* [WHAT NEEDS TO BE DONE]: What is the number of lines below that contain the string "CustomProps"? Give it and nothing else.

* [Dataset entries]:
Content starts
Definition intrinsic (tag : string) : shape :=
  if bool_decide (tag = "svg") then SVGAttributes
  else if bool_decide (tag = "button") then ButtonHTMLAttributes ∪ HTMLAttributes
  else if bool_decide (tag = "input") then InputHTMLAttributes ∪ HTMLAttributes
  else if bool_decide (tag = "img") then ImgHTMLAttributes ∪ HTMLAttributes
  else if bool_decide (tag = "iframe") then IframeHTMLAttributes ∪ HTMLAttributes
  else HTMLAttributes.

Definition MarginProps : shape :=
  list_to_map
    ((λ k, (k, opt (responsive "CSS.Property.Margin"))) <$>
     ["m"; "margin"; "mt"; "marginTop"; "mr"; "marginRight"; "mb";
      "marginBottom"; "ml"; "marginLeft"; "mx"; "marginX"; "my"; "marginY"]).

Definition PaddingProps : shape :=
  list_to_map
    ((λ k, (k, opt (responsive "CSS.Property.Padding"))) <$>
     ["p"; "padding"; "pt"; "paddingTop"; "pr"; "paddingRight"; "pb";
      "paddingBottom"; "pl"; "paddingLeft"; "px"; "paddingX"; "py"; "paddingY"]).

Definition SpaceProps : shape := MarginProps ∪ PaddingProps.

Definition ColorProps : shape :=
  list_to_map
    [("color", opt (responsive "CSS.Property.Color"));
     ("bg", opt (responsive "CSS.Property.BackgroundColor"));
     ("backgroundColor", opt (responsive "CSS.Property.BackgroundColor"));
     ("opacity", opt (responsive "CSS.Property.Opacity"))].

Definition intrinsic_optional tag : all_optional (intrinsic tag).
Proof. unfold intrinsic. repeat case_bool_decide; compute_done. Qed.

Definition SpaceProps_optional : all_optional SpaceProps.
Proof. compute_done. Qed.

Definition ColorProps_optional : all_optional ColorProps.
Proof. compute_done. Qed.

Definition MarginProps_optional : all_optional MarginProps.
Proof. compute_done. Qed.

Definition typings : Typings :=
  Build_Typings intrinsic intrinsic IframeHTMLAttributes
    SpaceProps ColorProps MarginProps
    intrinsic_optional intrinsic_optional
    SpaceProps_optional ColorProps_optional MarginProps_optional.

(** A component whose props reuse a margin-prop name for something else. *)
Definition CustomProps : shape :=
  list_to_map
    [("margin", req TBoolean);
     ("placeholder", opt TString)].

Definition CustomComponent : ElementType := ComponentType CustomProps.

End Sample.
Content ends
* [RESULT]: 2